[Dataset entries]
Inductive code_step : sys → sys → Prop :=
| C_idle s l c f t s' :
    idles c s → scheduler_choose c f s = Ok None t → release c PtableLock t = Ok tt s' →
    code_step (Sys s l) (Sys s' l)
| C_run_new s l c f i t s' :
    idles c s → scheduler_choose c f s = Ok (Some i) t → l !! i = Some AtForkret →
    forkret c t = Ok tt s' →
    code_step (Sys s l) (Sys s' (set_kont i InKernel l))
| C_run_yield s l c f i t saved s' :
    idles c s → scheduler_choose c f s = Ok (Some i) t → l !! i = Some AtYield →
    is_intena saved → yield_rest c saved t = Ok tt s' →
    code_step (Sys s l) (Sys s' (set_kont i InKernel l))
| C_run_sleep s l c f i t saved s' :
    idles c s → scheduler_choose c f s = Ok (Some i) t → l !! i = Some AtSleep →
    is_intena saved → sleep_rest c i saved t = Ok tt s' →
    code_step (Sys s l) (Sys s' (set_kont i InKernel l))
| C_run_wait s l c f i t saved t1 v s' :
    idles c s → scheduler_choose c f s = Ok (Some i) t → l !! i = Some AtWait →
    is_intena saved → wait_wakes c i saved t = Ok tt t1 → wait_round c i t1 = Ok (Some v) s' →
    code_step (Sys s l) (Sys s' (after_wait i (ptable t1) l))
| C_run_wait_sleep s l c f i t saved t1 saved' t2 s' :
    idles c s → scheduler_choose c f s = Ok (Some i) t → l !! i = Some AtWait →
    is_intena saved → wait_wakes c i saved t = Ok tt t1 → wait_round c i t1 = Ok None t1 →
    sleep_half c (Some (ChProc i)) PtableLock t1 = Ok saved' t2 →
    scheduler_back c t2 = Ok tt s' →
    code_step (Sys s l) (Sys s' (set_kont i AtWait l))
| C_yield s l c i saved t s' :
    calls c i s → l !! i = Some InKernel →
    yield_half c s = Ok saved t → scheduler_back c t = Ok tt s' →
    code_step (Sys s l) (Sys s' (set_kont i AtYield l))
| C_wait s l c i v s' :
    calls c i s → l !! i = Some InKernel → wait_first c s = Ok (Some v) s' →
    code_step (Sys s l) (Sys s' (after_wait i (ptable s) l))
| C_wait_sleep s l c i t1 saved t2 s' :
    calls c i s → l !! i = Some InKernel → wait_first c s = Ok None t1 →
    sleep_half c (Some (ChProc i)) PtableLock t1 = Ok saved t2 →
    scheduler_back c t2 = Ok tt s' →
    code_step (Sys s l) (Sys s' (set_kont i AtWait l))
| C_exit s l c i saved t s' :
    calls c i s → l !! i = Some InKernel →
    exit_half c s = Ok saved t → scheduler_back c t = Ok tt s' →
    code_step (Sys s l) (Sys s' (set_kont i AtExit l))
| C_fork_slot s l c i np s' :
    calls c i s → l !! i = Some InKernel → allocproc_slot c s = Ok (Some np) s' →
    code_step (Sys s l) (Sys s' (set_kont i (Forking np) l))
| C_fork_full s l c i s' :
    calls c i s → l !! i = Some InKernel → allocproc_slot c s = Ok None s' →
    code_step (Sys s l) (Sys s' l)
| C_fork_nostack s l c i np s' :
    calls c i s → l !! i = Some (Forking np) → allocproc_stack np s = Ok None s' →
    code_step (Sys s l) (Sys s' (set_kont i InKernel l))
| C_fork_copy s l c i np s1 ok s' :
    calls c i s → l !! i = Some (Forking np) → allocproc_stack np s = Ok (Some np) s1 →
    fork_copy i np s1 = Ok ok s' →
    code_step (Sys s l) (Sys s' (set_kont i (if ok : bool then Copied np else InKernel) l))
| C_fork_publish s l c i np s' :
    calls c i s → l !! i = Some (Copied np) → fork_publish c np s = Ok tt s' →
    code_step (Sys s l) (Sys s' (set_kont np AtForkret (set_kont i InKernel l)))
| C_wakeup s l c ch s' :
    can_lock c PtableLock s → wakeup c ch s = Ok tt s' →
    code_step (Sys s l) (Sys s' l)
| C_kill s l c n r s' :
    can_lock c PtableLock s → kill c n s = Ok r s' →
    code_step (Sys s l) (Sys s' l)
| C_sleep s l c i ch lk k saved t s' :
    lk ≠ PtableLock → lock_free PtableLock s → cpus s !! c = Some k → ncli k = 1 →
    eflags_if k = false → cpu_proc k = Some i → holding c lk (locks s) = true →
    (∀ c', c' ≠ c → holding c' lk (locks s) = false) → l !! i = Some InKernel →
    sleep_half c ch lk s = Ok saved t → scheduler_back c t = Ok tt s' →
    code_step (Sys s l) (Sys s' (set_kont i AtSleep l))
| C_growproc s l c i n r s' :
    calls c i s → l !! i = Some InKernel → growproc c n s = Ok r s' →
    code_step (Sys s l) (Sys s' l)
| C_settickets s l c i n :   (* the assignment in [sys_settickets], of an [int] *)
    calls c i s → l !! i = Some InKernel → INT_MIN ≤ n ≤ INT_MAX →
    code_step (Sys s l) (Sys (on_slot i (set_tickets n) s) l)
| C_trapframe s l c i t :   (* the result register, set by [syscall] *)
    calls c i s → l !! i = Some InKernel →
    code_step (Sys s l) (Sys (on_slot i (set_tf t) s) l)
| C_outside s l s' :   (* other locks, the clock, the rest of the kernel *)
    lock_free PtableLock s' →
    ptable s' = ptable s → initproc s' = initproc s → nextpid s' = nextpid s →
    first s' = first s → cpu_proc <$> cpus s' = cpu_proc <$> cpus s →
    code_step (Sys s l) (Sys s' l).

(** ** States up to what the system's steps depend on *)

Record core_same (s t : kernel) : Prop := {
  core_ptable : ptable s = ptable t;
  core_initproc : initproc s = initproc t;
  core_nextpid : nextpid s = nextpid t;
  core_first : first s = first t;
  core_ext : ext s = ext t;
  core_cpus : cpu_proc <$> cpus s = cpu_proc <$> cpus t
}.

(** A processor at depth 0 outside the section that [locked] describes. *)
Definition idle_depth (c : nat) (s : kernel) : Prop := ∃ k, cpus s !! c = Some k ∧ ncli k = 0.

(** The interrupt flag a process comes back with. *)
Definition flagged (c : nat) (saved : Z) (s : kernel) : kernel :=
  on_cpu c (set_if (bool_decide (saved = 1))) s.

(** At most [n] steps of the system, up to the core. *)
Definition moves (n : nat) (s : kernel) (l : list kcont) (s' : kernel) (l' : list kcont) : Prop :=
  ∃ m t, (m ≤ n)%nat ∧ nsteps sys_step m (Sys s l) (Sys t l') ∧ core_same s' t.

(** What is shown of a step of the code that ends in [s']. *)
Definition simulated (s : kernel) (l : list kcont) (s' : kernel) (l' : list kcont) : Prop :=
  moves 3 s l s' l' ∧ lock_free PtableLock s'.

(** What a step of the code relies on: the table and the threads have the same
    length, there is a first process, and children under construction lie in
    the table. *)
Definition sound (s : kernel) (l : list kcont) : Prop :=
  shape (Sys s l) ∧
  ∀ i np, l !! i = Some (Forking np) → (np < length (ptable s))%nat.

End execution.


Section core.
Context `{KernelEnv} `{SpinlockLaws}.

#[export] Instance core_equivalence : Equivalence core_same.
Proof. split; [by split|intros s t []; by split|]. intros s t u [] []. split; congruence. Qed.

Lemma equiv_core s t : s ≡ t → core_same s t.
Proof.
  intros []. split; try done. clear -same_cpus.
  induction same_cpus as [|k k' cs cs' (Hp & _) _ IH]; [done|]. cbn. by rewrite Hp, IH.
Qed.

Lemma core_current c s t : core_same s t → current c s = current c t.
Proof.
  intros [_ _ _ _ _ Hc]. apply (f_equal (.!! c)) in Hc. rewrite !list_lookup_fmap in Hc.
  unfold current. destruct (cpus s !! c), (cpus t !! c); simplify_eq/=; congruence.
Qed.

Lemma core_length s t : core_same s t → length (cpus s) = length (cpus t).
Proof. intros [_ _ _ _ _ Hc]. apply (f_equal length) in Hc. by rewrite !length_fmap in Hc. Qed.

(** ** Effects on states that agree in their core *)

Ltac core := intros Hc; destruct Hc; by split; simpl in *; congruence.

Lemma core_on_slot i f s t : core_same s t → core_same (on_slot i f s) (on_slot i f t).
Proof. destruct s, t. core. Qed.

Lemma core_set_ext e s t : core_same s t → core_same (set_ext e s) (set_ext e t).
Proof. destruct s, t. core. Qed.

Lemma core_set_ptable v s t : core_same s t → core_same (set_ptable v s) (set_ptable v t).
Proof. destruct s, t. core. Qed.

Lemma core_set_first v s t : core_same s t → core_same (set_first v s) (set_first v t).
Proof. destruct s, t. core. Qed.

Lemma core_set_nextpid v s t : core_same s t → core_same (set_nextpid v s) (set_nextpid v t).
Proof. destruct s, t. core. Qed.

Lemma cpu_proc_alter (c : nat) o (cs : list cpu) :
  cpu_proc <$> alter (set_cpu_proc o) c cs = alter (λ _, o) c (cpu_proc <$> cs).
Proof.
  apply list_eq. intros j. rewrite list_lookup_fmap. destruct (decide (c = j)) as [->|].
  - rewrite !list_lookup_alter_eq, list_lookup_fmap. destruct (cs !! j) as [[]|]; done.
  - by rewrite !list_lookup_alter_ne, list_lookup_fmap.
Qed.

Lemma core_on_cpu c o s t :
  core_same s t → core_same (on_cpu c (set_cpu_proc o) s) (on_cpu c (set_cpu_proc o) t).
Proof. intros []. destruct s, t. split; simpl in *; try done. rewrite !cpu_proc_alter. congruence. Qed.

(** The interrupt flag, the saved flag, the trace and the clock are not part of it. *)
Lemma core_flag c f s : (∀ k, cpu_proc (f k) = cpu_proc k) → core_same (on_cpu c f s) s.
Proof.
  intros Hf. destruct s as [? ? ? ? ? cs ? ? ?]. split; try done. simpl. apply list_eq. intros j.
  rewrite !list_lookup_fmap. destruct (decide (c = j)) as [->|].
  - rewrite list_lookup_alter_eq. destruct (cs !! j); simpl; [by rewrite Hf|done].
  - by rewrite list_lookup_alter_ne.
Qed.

■ Your instructions: Give back exactly the lines above starting at the line where "C_fork_copy s l" appears and ending at the line where "core_nextpid : nextpid s = nextpid t;" appears, both included, with no other lines.

■ Solution below:
| C_fork_copy s l c i np s1 ok s' :
    calls c i s → l !! i = Some (Forking np) → allocproc_stack np s = Ok (Some np) s1 →
    fork_copy i np s1 = Ok ok s' →
    code_step (Sys s l) (Sys s' (set_kont i (if ok : bool then Copied np else InKernel) l))
| C_fork_publish s l c i np s' :
    calls c i s → l !! i = Some (Copied np) → fork_publish c np s = Ok tt s' →
    code_step (Sys s l) (Sys s' (set_kont np AtForkret (set_kont i InKernel l)))
| C_wakeup s l c ch s' :
    can_lock c PtableLock s → wakeup c ch s = Ok tt s' →
    code_step (Sys s l) (Sys s' l)
| C_kill s l c n r s' :
    can_lock c PtableLock s → kill c n s = Ok r s' →
    code_step (Sys s l) (Sys s' l)
| C_sleep s l c i ch lk k saved t s' :
    lk ≠ PtableLock → lock_free PtableLock s → cpus s !! c = Some k → ncli k = 1 →
    eflags_if k = false → cpu_proc k = Some i → holding c lk (locks s) = true →
    (∀ c', c' ≠ c → holding c' lk (locks s) = false) → l !! i = Some InKernel →
    sleep_half c ch lk s = Ok saved t → scheduler_back c t = Ok tt s' →
    code_step (Sys s l) (Sys s' (set_kont i AtSleep l))
| C_growproc s l c i n r s' :
    calls c i s → l !! i = Some InKernel → growproc c n s = Ok r s' →
    code_step (Sys s l) (Sys s' l)
| C_settickets s l c i n :   (* the assignment in [sys_settickets], of an [int] *)
    calls c i s → l !! i = Some InKernel → INT_MIN ≤ n ≤ INT_MAX →
    code_step (Sys s l) (Sys (on_slot i (set_tickets n) s) l)
| C_trapframe s l c i t :   (* the result register, set by [syscall] *)
    calls c i s → l !! i = Some InKernel →
    code_step (Sys s l) (Sys (on_slot i (set_tf t) s) l)
| C_outside s l s' :   (* other locks, the clock, the rest of the kernel *)
    lock_free PtableLock s' →
    ptable s' = ptable s → initproc s' = initproc s → nextpid s' = nextpid s →
    first s' = first s → cpu_proc <$> cpus s' = cpu_proc <$> cpus s →
    code_step (Sys s l) (Sys s' l).

(** ** States up to what the system's steps depend on *)

Record core_same (s t : kernel) : Prop := {
  core_ptable : ptable s = ptable t;
  core_initproc : initproc s = initproc t;
  core_nextpid : nextpid s = nextpid t;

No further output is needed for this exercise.